Signalosomes as Therapeutic Targets

Affiliations

Signalosomes as Therapeutic Targets

Alejandra Negro et al. Prog Pediatr Cardiol. 2008 Apr.

Abstract

Cardiac hypertrophy is the predominant compensatory response of the heart to a wide variety of biomechanical stressors, including exercise, hypertension, myocardial infarction, intrinsic cardiomyopathy or congenital heart disease. Although cardiac hypertrophy can maintain cardiac output in response to elevated wall stress, sustained cardiac hypertrophy is often accompanied by maladaptive remodeling which can ultimately lead to heart failure. Cultured cardiac myocytes, transgenic and knock-out animal models, and pharmacological studies have not only revealed key molecules involved in hypertrophic signaling, but have also highlighted the redundancy in the hypertrophic signaling cascade. Currently, the majority of existing therapies for inhibition of pathologic cardiac hypertrophy and heart failure target molecules on the surface of cardiac myocytes, such as G-protein coupled receptors (GPCRs) and ion channels. Because these molecules are upstream of multiple intracellular signaling pathways, however, current therapy is often accompanied by significant off-target effects and toxicity. More recently, research has focused on identifying the intracellular effectors of these signaling cascades in the hope that more selective drugs may be rationally designed for therapeutic intervention.Within the cardiac myocyte, the formation of discrete multimolecular complexes, or 'signalosomes', is an important mechanism for increasing the specificity and efficiency of hypertrophic signal transduction.
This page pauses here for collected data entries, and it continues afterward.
(** A read error ends the stream but not the heartbeat: the session, which no
    longer executes anything, goes on announcing its last offset. *)
Example ack_after_read_error :
  ∃ l l', link_run (start_link 6380) example_stream l ∧ link_pending l = NothingPending ∧
    link_run l [] l' ∧ link_out l' = link_out l ++ [Sent (ack_message 127)].
Proof.
  assert (∀ l bs1 bs2 l1 l2, link_run l bs1 l1 → link_step bs2 l1 l2 → bs2 = [] → link_run l bs1 l2) as Hnext.
  { intros l bs1 bs2 l1 l2 Hr Hs ->. rewrite <- (app_nil_r bs1). by eapply link_run_next. }
  exists (with_pending NothingPending example_link). eexists. split_and!; [|done| |].
  - eapply Hnext; [|apply link_read_fails; vm_compute; reflexivity|done]. apply serve_run, arrives_run.
  - eapply Hnext; [eapply Hnext; [apply link_run_start| |done]| |done].
    + apply (link_ack_step AckSilent (mkAck false 1 0)); [done|]. vm_compute. constructor.
    + apply (link_ack_step AckPeriodic (mkAck false 0 1)); [done|]. cbn. constructor.
  - vm_compute. reflexivity.
Qed.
In response to extracellular stimuli, these signalosomes can alter gene and protein expression, cell size, and chamber remodeling, such as in the case of the signalosomes formed by the mAKAPβ and AKAP-lbc scaffold proteins. A better understanding of the basic molecular mechanisms regulating the compartmentation and scaffolding of signaling molecules could lead to the development of new clinical tools that may prevent the development of heart failure and minimize negative impacts on physiological processes.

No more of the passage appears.